Activity: Lines below starting with the line with "Hm). cbn [obind]." and going on through the line with "Definition null_part (e" must be output exactly; the rest of the records must be left out.

Input records:
- - - -
Definition file_ok (ranges : gmap (N * N) entry) (file : location) (keys : list (option Z)) : Prop :=
  (keys = [] → num_rows (PartitionLocation.partition_stats file) = Some 0%N) ∧
  ∃ task, PartitionLocation.file_id file = Some task ∧
    match ranges !! file_key file task with
    | Some e => describes e keys
    | None => keys = []
    end.

(** The partitions whose widened ranges meet the extremes *)
Lemma takes_window a b k v :
  k ≤ length cs → (order_of n a ≤ order_of n v ≤ order_of n b)%Z →
  takes n cs h_lo h_hi first k (Some v) = true →
  cuts_to n cs (order_of n a - h_hi) ≤ k ≤ cuts_to n cs (order_of n b + h_lo).
Proof using Hasc.
  intros Hk Hv. cbn [takes]. rewrite andb_true_iff. intros [Ht1 Ht2].
  pose proof (cuts_to_le n cs (order_of n a - h_hi)). split.
  - destruct (cs !! k) as [c|] eqn:Hc; [|apply lookup_ge_None in Hc; lia]. cbn in Ht2.
    apply Z.ltb_lt in Ht2. pose proof (cuts_to_spec n cs (order_of n a - h_hi) k c Hasc Hc). lia.
  - destruct k as [|j]; [lia|]. destruct (lookup_lt_is_Some_2 cs j) as [c Hc]; [lia|].
    rewrite Hc in Ht1. cbn in Ht1. apply Z.leb_le in Ht1.
    pose proof (cuts_to_spec n cs (order_of n b + h_lo) j c Hasc Hc). lia.
Qed.

(** One copy for the values and, where they do not reach, one for the NULLs *)
Lemma push_window (file : location) (part : option nat) lo hi remapped :
  lo ≤ hi < length remapped → from_option (λ p, p < length remapped) True part →
  ∃ out,
    (let? remapped :=
       match part with
       | Some p => if (lo <=? p) && (p <=? hi) then Ok remapped else push_at p file remapped
       | None => Ok remapped
       end in push_range lo hi file remapped) = Ok out ∧
    length out = length remapped ∧
    ∀ k, out !! k = (λ b, if (lo <=? k) && (k <=? hi) || bool_decide (part = Some k)
                          then b ++ [file] else b) <$> remapped !! k.
Proof using Type.
  intros Hw Hp. destruct part as [p|]; cbn [from_option] in Hp.
  - destruct ((lo <=? p) && (p <=? hi)) eqn:Hin; cbn [obind].
    + destruct (push_range_ok lo hi file remapped Hw) as (out & -> & ? & Hk). exists out.
      split_and!; [done..|]. intros k. rewrite Hk. case_bool_decide; simplify_eq; [by rewrite Hin|].
      by rewrite orb_false_r.
    + destruct (push_at_ok p file remapped Hp) as (mid & -> & Hlen & Hm). cbn [obind].
      destruct (push_range_ok lo hi file mid) as (out & -> & ? & Hk); [lia|]. exists out.
      split_and!; [done|lia|]. intros k. rewrite Hk, Hm. destruct (remapped !! k); [|done].
      cbn. f_equal. destruct (Nat.eqb_spec k p) as [->|]; [by rewrite Hin, bool_decide_eq_true_2|].
      by rewrite bool_decide_eq_false_2, orb_false_r by congruence.
  - cbn [obind]. destruct (push_range_ok lo hi file remapped Hw) as (out & -> & ? & Hk). exists out.
    split_and!; [done..|]. intros k. rewrite Hk, bool_decide_eq_false_2 by done. by rewrite orb_false_r.
Qed.

(** The partition a file is delivered to for its NULLs *)
Definition null_part (e : entry) : option nat :=
  if (0 <? RuntimeStatsPartitionEntry.null_count e)%N
  then Some (if first then 0 else length cs + 1 - 1) else None.

Lemma null_part_takes e keys k :
  describes e keys → None ∈ keys → k ≤ length cs →
  takes n cs h_lo h_hi first k None = true → null_part e = Some k.
Proof using Type.
  intros [Hn _] Hin Hk Ht. unfold null_part. rewrite (proj2 (N.ltb_lt _ _)) by auto. f_equal.
  cbn in Ht. destruct first; apply Nat.eqb_eq in Ht; lia.
Qed.

Lemma null_part_lt e (remapped : list (list location)) :
  length remapped = length cs + 1 → from_option (λ p, p < length remapped) True (null_part e).
Proof using Type. intros ->. unfold null_part. case_match; [|done]. destruct first; cbn; lia. Qed.

(** Where the partitions of a file without values are told by its NULLs *)
Lemma push_nulls file e keys remapped :
  describes e keys → (∀ v, Some v ∉ keys) → length remapped = length cs + 1 →
  (keys = [] → num_rows (PartitionLocation.partition_stats file) = Some 0%N) →
  ∃ out,
    (match null_part e with
     | Some part_idx => push_at part_idx file remapped
     | None =>
         if bool_decide (num_rows (PartitionLocation.partition_stats file) = Some 0%N)
         then Ok remapped
         else Err (internal_err "range-repartition remap: file has num_rows={:?} but no usable key range (task_id={task_id}, sub_part_id={sub_part_id})")
     end) = Ok out ∧
    length out = length cs + 1 ∧
    ∀ k, out !! k = (λ b, if bool_decide (null_part e = Some k) then b ++ [file] else b) <$> remapped !! k.
Proof using Type.
  intros [Hn _] Hv Hlen Hempty. pose proof (null_part_lt e remapped Hlen) as Hlt.
  destruct (null_part e) as [p|] eqn:Hp.
  - destruct (push_at_ok p file remapped Hlt) as (out & -> & ? & Hk). exists out.
    split_and!; [done|lia|]. intros k. rewrite Hk. destruct (Nat.eqb_spec k p) as [->|].
    + by rewrite bool_decide_eq_true_2.
    + by rewrite bool_decide_eq_false_2 by congruence.
  - rewrite bool_decide_eq_true_2.
    + exists remapped. split_and!; [done..|]. intros k. rewrite bool_decide_eq_false_2 by done.
      by destruct (remapped !! k).
    + apply Hempty. unfold null_part in Hp. case_match eqn:Hz; [done|]. apply N.ltb_ge in Hz.
      destruct keys as [|[v|] keys]; [done|..].
      * destruct (Hv v). left.
      * exfalso. assert (0 < RuntimeStatsPartitionEntry.null_count e)%N by (apply Hn; left). lia.
Qed.

Lemma cut_file_delivers ranges file keys :
  file_ok ranges file keys →
  ∃ sel : nat → bool,
    (∀ remapped, length remapped = length cs + 1 →
      ∃ out, cut_file ranges ((λ c, sc c) <$> cs) halo_lo halo_hi first file remapped = Ok out ∧
        length out = length cs + 1 ∧
        ∀ k, out !! k = (λ b, if sel k then b ++ [file] else b) <$> remapped !! k) ∧
    ∀ k key, k ≤ length cs → key ∈ keys → takes n cs h_lo h_hi first k key = true → sel k = true.
Proof using All.
  intros (Hempty & task & Hid & Hentry). unfold cut_file. rewrite Hid, length_fmap.
  fold (file_key file task). destruct (ranges !! file_key file task) as [e|] eqn:He.
  2:{ subst keys. exists (λ _, false). cbn [mbind option_bind]. split.
      - intros remapped Hlen. rewrite bool_decide_eq_true_2 by auto. exists remapped.
        split_and!; [done..|]. intros k. by destruct (remapped !! k).
      - intros k key _ []%elem_of_nil. }
  fold (null_part e). cbn [mbind option_bind]. destruct (id Hentry) as [_ Henc]. unfold encloses in Henc.
  destruct (key_range e) as [[lo hi]|].
  - destruct Henc as (a & b & Ea & Eb & Ra & Rb & Hab & Wa & Wb & Hv).
    destruct (widen_below_exact d n Hd halo_hi h_hi a Hhi Ra Wa) as (ra & Ha & Hra & Oa).
    destruct (widen_above_exact d n Hd halo_lo h_lo b Hlo Rb Wb) as (rb & Hb & Hrb & Ob).
    unfold decode_extreme. rewrite Ea, Eb. cbn [obind]. rewrite Ha, Hb. cbn [obind].
    rewrite !(cut_position d n Hd), Oa, Ob by done. cbn [obind].
    eexists. split.
    + intros remapped Hlen. pose proof (null_part_lt e remapped Hlen).
      pose proof (cuts_to_le n cs (order_of n b + h_lo)).
      pose proof (halo_is_nonneg d n _ _ Hlo). pose proof (halo_is_nonneg d n _ _ Hhi).
      pose proof (cuts_to_mono n cs (order_of n a - h_hi) (order_of n b + h_lo) ltac:(lia)).
      rewrite <-Hlen. apply push_window; [lia|done].
    + intros k [v|] Hk Hin Ht; apply orb_true_iff.
      * left. pose proof (takes_window a b k v Hk (Hv v Hin) Ht). apply andb_true_iff.
        rewrite !Nat.leb_le. lia.
      * right. rewrite bool_decide_eq_true_2; [done|]. by apply (null_part_takes e keys).
  - eexists. split; [intros; by apply (push_nulls file e keys)|]. intros k [v|] Hk Hin Ht.
    + by destruct (Henc v).
    + rewrite bool_decide_eq_true_2; [done|]. by apply (null_part_takes e keys).
Qed.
- - - -
Exercise output:
    + destruct (push_at_ok p file remapped Hp) as (mid & -> & Hlen & Hm). cbn [obind].
      destruct (push_range_ok lo hi file mid) as (out & -> & ? & Hk); [lia|]. exists out.
      split_and!; [done|lia|]. intros k. rewrite Hk, Hm. destruct (remapped !! k); [|done].
      cbn. f_equal. destruct (Nat.eqb_spec k p) as [->|]; [by rewrite Hin, bool_decide_eq_true_2|].
      by rewrite bool_decide_eq_false_2, orb_false_r by congruence.
  - cbn [obind]. destruct (push_range_ok lo hi file remapped Hw) as (out & -> & ? & Hk). exists out.
    split_and!; [done..|]. intros k. rewrite Hk, bool_decide_eq_false_2 by done. by rewrite orb_false_r.
Qed.

(** The partition a file is delivered to for its NULLs *)
Definition null_part (e : entry) : option nat :=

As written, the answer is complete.